Neji finds that the air around him is suddenly much colder than it was before. Pressure is beginning to build up again inside of him, the beast weaving itself throughout his body.

"I did." Her voice is quiet, but to Neji it is the only sound in his universe. "I bargained with them. I—I'm not the Heir anymore." The chill in the air seeps through his skin, sinking deep into the core of the monster in his gut. Hinata keeps talking, the words spilling out almost uncontrollably. "It was the only thing I could think of that they'd accept."

Neji remembers the bargain Hiashi made over two years ago, after that Chuunin Exam when Neji had shown his contempt for the Hyuuga and his power to the entire village. In exchange for teaching his nephew, Hiashi had given the Elders the right, under certain circumstances, to choose his successor. One of those circumstances was if there was no designated Heir. It was a minor concession, one Hiashi had thought was worthwhile at the time.

The beast is trying to squeeze his lungs and heart out of existence. "Did you remove yourself from succession completely?" Neji's voice is calm, but his mind is reeling, trying to reach the conclusion his body already senses. As Hinata explains that no, she is not out of succession, Neji turns his thoughts from what he will do before he dies to what will happen after he is dead.

With the right Hiashi gave the Elders, Neji knows that they were now able to choose which sister will inherit the leadership of the Hyuuga. It is well understood that Hanabi is a better kunoichi than her older sister and an open secret that most of the Elders favor her over Hinata.

Hyuuga tradition has remained largely unchanged since the day the first member of the Branch Family was given a curse seal. The one thing that remains unwavering, unbroken, is the responsibility of the Branch to protect the Main. Specifically, the appointment of a member of the Branch—less than one generation removed from the Main Family—to serve as the protector of the Heir. At the age of four, Neji was marked and given the charge of protecting Hinata.

The beast spasms, its tendrils shattering, shredding everything within him as Neji realizes what will happen after he dies.

Whatever sister is not chosen will be marked as a member of the Branch Family and take his position as the Heir's protector. Hinata will be branded, and Hanabi will rule.

"Why did you do it?" Neji is too angry to be surprised that his voice is loud and increasing in volume by the moment. "You've thrown it all away!"

"Wha—"

"The chance to change the Hyuuga!" He whips his head in Hinata's direction, his hand flung up, gesturing at his bare forehead and the curse seal that still blazes there. "Do you think Hanabi cares about the Branch House? Do you think she will, in all her arrogance, even consider trying to heal our clan?"

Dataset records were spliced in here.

(** * usePopcorn: the search controller, the watched list and its aggregates

    A shallow embedding of [src/useMovies.js], of [src/useKey.js] and of
    the components of [src/App.js], with the properties the specification
    states about them and further properties of the code.

    Conventions.
    - A JavaScript string is a Rocq [string]; every [ascii] stands for one
      UTF-16 code unit below 256, so [String.length] is [.length].
    - A JavaScript Number is an IEEE 754 binary64 value: Rocq's primitive
      [float], round-to-nearest, ties-to-even.
    - [undefined] and [null] are [None] of an [option].
    - React state setters are state transformers; an effect and each
      continuation of an [async] function run to completion, one after the
      other, as the single-threaded event loop schedules them. *)

From Stdlib Require Import List String Ascii Bool ZArith NArith QArith Lia.
From Stdlib Require Import Floats Uint63.
Import ListNotations.

Local Close Scope Q_scope.
Local Open Scope string_scope.
Local Open Scope list_scope.

(* ================================================================== *)
(** ** The JavaScript built-ins the program calls *)
(* ================================================================== *)

Module JS.

(** *** Numbers *)

Definition Number := float.

Definition NaN : Number := nan.

(** The nearest integer to [n / d] (for [0 <= n], [0 < d]), ties to even. *)
Definition round_nearest_even (n d : Z) : Z :=
  let m := (n / d)%Z in
  let r := (n mod d)%Z in
  match (2 * r ?= d)%Z with
  | Lt => m
  | Gt => (m + 1)%Z
  | Eq => if Z.even m then m else (m + 1)%Z
  end.

(** [p / q] scaled by [2 ^ (- e)], as a fraction of integers. *)
Definition scaled (p q e : Z) : Z * Z :=
  (p * 2 ^ Z.max 0 (- e), q * 2 ^ Z.max 0 e)%Z.

(** The Number value for a positive rational: the binary64 value nearest
    to [p / q], with a 53-bit significand above the subnormal range and
    infinity beyond the largest finite value. *)
Definition Number_of_pos (p q : Z) : Number :=
  let e0 := (Z.log2 p - Z.log2 q - 52)%Z in
  let '(n0, d0) := scaled p q e0 in
  let e1 := if (n0 / d0 <? 2 ^ 52)%Z then (e0 - 1)%Z else e0 in
  let e := Z.max e1 (-1074) in
  let '(n, d) := scaled p q e in
  Z.ldexp (of_uint63 (Uint63.of_Z (round_nearest_even n d))) e.

(** The Number value for the mathematical value [x] of a literal whose
    sign is [neg]; a zero keeps the sign of the literal. *)
Definition Number_of_MV (neg : bool) (x : Q) : Number :=
  let f := match Qnum x with
           | Zpos p => Number_of_pos (Zpos p) (Zpos (Qden x))
           | _ => zero
           end in
  if neg then (- f)%float else f.

(** [arr.length] as a Number. *)
Definition Number_of_nat (n : nat) : Number :=
  Number_of_MV false (inject_Z (Z.of_nat n)).

(** *** Strings *)

(** [StrWhiteSpaceChar] below U+0100: TAB, LF, VT, FF, CR, SP, NBSP. *)
Definition isStrWhiteSpaceChar (c : ascii) : bool :=
  let n := N_of_ascii c in
  ((9 <=? n) && (n <=? 13) || (n =? 32) || (n =? 160))%N.

Fixpoint trimStart (s : list ascii) : list ascii :=
  match s with
  | c :: s' => if isStrWhiteSpaceChar c then trimStart s' else s
  | [] => []
  end.

Definition trim (s : list ascii) : list ascii :=
  rev (trimStart (rev (trimStart s))).

(** [s.split(sep)] for a separator of one code unit: the pieces of [s]
    between the occurrences of [sep], never an empty array. *)
Fixpoint split (sep : ascii) (s : string) : list string :=
  match s with
  | EmptyString => [EmptyString]
  | String c s' =>
      if Ascii.eqb c sep then EmptyString :: split sep s'
      else match split sep s' with
           | w :: ws => String c w :: ws
           | [] => [String c EmptyString]
           end
  end.

(** [arr.at(i)]: a negative index counts from the end; [undefined]
    outside the array. *)
Definition at_ {A} (arr : list A) (i : Z) : option A :=
  let k := if (i <? 0)%Z then (Z.of_nat (List.length arr) + i)%Z else i in
  if (k <? 0)%Z then None else nth_error arr (Z.to_nat k).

Years of frustration and bitterness battle against his despair and ruined hope, and the ensuing tempest threatens to drown him in the darkness of his universe. This is your fault, a small part of his mind taunts. If you had been a better shinobi, it wouldn't matter if she abdicated, because you would have been there to protect Hanabi, and Hinata would have held a position of power in the Main Family. Neji feels his hands begin to shake, and he squeezes them into fists, pressing them hard against his mattress. But in twenty-nine days you will die, and so will any hope of the Hyuuga changing.

"I didn't—I can't send Hanabi to the Branch House, not if there's a chance to stop it," Hinata says, and Neji hears the tremor in her voice that is only there when she is on the verge of tears. "And I couldn't just let you die."

Neji stares in the direction of the ceiling for a long time after she leaves. He breathes in the fragrance of the single flower in his room and thinks of Elders and bargains and traditions and the price Hinata has paid for his life.